━━ DATA SHOWN ━━

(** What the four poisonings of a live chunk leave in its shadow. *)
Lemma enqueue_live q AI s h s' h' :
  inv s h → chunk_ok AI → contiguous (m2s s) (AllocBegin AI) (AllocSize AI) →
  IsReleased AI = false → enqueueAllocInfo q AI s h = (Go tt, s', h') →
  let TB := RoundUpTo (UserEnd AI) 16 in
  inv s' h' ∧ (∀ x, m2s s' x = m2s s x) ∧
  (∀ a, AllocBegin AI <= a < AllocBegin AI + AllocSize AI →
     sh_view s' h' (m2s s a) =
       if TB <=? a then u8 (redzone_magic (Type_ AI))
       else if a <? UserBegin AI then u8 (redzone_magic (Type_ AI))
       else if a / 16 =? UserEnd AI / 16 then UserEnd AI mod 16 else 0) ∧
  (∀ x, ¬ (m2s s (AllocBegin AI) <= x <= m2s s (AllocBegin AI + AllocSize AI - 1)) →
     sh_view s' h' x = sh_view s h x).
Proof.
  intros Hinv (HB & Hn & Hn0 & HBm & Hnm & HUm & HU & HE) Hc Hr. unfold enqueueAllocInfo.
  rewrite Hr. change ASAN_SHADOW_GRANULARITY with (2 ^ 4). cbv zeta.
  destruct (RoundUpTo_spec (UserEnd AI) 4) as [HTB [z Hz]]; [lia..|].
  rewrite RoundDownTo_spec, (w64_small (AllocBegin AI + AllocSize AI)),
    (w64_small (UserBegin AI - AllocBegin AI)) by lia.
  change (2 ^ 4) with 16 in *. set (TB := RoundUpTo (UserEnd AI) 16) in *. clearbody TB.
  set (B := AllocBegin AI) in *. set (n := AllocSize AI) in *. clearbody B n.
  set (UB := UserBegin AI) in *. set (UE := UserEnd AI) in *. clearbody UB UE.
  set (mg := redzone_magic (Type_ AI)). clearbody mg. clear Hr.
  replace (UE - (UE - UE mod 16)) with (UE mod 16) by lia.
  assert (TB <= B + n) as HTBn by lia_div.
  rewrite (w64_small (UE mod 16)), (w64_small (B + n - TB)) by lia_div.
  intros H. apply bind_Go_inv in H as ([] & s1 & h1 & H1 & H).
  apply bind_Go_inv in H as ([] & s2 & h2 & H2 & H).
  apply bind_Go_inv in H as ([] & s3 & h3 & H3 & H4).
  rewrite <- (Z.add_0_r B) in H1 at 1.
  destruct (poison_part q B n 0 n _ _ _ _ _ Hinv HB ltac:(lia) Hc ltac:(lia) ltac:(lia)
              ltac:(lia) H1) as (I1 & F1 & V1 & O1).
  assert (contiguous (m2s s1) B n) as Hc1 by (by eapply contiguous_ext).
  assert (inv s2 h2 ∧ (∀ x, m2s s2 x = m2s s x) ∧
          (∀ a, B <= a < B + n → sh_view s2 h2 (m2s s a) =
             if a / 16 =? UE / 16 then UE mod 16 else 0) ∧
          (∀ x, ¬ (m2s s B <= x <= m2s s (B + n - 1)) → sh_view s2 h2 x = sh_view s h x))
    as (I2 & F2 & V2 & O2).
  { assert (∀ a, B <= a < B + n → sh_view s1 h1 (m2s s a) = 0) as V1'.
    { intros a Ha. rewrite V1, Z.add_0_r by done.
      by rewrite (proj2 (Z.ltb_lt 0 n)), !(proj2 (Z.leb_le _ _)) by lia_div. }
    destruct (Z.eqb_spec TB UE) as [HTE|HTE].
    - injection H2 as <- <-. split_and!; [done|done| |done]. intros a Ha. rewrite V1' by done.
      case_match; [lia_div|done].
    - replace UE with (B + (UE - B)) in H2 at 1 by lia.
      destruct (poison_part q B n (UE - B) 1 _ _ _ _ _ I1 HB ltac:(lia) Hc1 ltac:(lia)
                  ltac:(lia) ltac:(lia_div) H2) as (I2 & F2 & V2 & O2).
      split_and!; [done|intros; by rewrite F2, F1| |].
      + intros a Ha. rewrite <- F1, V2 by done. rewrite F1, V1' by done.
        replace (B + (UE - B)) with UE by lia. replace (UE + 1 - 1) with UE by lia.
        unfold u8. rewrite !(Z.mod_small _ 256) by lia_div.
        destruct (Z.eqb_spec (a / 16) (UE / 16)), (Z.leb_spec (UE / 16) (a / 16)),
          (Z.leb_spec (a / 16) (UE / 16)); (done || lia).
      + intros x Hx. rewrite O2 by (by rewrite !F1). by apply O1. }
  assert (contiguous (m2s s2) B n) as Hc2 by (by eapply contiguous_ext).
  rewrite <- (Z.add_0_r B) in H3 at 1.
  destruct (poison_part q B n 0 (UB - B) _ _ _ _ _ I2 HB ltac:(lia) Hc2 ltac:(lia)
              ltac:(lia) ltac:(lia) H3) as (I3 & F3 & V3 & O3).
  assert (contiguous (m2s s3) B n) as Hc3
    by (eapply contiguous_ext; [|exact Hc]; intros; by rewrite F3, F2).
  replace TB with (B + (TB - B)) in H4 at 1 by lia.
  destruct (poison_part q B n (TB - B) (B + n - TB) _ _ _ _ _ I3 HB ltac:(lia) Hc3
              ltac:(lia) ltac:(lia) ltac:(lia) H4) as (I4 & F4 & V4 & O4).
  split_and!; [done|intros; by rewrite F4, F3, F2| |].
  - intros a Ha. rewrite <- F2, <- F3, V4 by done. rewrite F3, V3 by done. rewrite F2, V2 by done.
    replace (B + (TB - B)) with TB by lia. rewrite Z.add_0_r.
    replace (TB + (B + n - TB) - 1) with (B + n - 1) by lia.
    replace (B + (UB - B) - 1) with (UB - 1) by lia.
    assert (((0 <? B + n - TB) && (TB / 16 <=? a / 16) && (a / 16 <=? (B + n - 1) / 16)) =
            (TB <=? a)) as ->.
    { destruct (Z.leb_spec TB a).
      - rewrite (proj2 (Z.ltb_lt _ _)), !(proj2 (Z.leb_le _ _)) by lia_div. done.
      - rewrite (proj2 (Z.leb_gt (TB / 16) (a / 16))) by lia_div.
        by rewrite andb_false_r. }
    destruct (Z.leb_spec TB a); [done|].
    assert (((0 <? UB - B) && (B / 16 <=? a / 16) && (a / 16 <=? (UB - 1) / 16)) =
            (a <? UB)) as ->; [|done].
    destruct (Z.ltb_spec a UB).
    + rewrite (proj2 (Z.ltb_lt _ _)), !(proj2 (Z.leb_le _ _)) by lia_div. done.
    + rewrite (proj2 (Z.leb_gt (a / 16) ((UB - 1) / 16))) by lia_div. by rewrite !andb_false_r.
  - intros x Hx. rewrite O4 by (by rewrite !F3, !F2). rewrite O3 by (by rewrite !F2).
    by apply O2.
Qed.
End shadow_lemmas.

━━━
━━ DATA SHOWN ━━

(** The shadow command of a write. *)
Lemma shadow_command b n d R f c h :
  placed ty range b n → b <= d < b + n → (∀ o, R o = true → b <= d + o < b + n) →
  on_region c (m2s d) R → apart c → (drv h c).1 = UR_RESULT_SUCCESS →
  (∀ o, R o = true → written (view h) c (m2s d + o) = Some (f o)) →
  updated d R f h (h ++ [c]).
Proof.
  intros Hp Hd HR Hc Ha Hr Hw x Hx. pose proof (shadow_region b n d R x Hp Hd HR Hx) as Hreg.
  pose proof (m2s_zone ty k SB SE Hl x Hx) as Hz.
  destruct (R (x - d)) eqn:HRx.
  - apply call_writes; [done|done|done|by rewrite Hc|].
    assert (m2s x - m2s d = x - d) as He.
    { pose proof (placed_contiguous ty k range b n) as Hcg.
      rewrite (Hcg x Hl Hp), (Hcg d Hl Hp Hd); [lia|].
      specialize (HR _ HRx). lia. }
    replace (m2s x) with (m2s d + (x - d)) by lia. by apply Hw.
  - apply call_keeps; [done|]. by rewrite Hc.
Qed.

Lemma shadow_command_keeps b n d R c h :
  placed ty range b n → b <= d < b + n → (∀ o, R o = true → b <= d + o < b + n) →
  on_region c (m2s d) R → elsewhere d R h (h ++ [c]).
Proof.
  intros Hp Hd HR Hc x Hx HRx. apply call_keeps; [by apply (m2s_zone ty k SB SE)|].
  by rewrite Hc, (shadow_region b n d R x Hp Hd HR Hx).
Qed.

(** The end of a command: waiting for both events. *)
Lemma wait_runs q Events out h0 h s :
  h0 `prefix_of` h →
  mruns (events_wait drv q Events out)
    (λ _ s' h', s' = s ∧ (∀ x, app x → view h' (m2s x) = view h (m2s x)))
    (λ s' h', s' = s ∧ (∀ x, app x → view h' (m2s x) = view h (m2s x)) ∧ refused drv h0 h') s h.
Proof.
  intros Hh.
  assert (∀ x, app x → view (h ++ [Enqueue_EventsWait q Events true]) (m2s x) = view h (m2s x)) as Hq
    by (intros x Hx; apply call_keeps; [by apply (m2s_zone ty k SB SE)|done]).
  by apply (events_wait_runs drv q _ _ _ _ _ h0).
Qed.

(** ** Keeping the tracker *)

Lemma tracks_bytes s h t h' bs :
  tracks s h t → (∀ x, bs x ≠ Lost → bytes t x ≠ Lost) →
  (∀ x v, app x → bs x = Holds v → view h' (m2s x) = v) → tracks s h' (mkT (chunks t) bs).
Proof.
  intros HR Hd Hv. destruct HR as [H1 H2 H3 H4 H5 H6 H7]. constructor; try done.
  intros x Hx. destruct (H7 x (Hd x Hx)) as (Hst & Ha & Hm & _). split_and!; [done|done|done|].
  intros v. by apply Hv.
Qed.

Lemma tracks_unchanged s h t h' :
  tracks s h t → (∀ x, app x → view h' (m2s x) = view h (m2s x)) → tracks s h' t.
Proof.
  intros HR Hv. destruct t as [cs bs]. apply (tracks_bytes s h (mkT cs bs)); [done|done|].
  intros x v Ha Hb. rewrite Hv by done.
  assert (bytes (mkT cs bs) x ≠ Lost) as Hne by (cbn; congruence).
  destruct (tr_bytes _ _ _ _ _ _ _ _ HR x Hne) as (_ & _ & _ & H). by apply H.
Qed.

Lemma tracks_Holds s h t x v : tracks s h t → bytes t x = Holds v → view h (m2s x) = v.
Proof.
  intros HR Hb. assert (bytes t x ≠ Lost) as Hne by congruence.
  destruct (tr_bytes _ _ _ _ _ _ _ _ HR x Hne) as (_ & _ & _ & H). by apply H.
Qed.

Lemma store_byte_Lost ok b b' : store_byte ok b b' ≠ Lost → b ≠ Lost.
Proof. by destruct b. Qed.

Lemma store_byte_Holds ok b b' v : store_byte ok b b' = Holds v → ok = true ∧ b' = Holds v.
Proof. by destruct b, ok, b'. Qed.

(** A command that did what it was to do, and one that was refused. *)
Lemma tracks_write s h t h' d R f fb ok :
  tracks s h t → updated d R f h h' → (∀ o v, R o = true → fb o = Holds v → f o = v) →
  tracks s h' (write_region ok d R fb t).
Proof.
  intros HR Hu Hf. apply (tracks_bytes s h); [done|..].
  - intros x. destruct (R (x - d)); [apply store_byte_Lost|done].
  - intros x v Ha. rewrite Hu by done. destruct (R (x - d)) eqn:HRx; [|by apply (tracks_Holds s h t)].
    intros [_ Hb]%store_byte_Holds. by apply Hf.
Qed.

━━━

• **WHAT NEEDS TO BE DONE**
Only those lines of the entries above that run from the line containing "(** What the" to the line containing "apply bind_Go_inv in H as ([] & s2", both included, should be transcribed exactly.

• **YOUR SOLUTION**
(** What the four poisonings of a live chunk leave in its shadow. *)
Lemma enqueue_live q AI s h s' h' :
  inv s h → chunk_ok AI → contiguous (m2s s) (AllocBegin AI) (AllocSize AI) →
  IsReleased AI = false → enqueueAllocInfo q AI s h = (Go tt, s', h') →
  let TB := RoundUpTo (UserEnd AI) 16 in
  inv s' h' ∧ (∀ x, m2s s' x = m2s s x) ∧
  (∀ a, AllocBegin AI <= a < AllocBegin AI + AllocSize AI →
     sh_view s' h' (m2s s a) =
       if TB <=? a then u8 (redzone_magic (Type_ AI))
       else if a <? UserBegin AI then u8 (redzone_magic (Type_ AI))
       else if a / 16 =? UserEnd AI / 16 then UserEnd AI mod 16 else 0) ∧
  (∀ x, ¬ (m2s s (AllocBegin AI) <= x <= m2s s (AllocBegin AI + AllocSize AI - 1)) →
     sh_view s' h' x = sh_view s h x).
Proof.
  intros Hinv (HB & Hn & Hn0 & HBm & Hnm & HUm & HU & HE) Hc Hr. unfold enqueueAllocInfo.
  rewrite Hr. change ASAN_SHADOW_GRANULARITY with (2 ^ 4). cbv zeta.
  destruct (RoundUpTo_spec (UserEnd AI) 4) as [HTB [z Hz]]; [lia..|].
  rewrite RoundDownTo_spec, (w64_small (AllocBegin AI + AllocSize AI)),
    (w64_small (UserBegin AI - AllocBegin AI)) by lia.
  change (2 ^ 4) with 16 in *. set (TB := RoundUpTo (UserEnd AI) 16) in *. clearbody TB.
  set (B := AllocBegin AI) in *. set (n := AllocSize AI) in *. clearbody B n.
  set (UB := UserBegin AI) in *. set (UE := UserEnd AI) in *. clearbody UB UE.
  set (mg := redzone_magic (Type_ AI)). clearbody mg. clear Hr.
  replace (UE - (UE - UE mod 16)) with (UE mod 16) by lia.
  assert (TB <= B + n) as HTBn by lia_div.
  rewrite (w64_small (UE mod 16)), (w64_small (B + n - TB)) by lia_div.
  intros H. apply bind_Go_inv in H as ([] & s1 & h1 & H1 & H).
  apply bind_Go_inv in H as ([] & s2 & h2 & H2 & H).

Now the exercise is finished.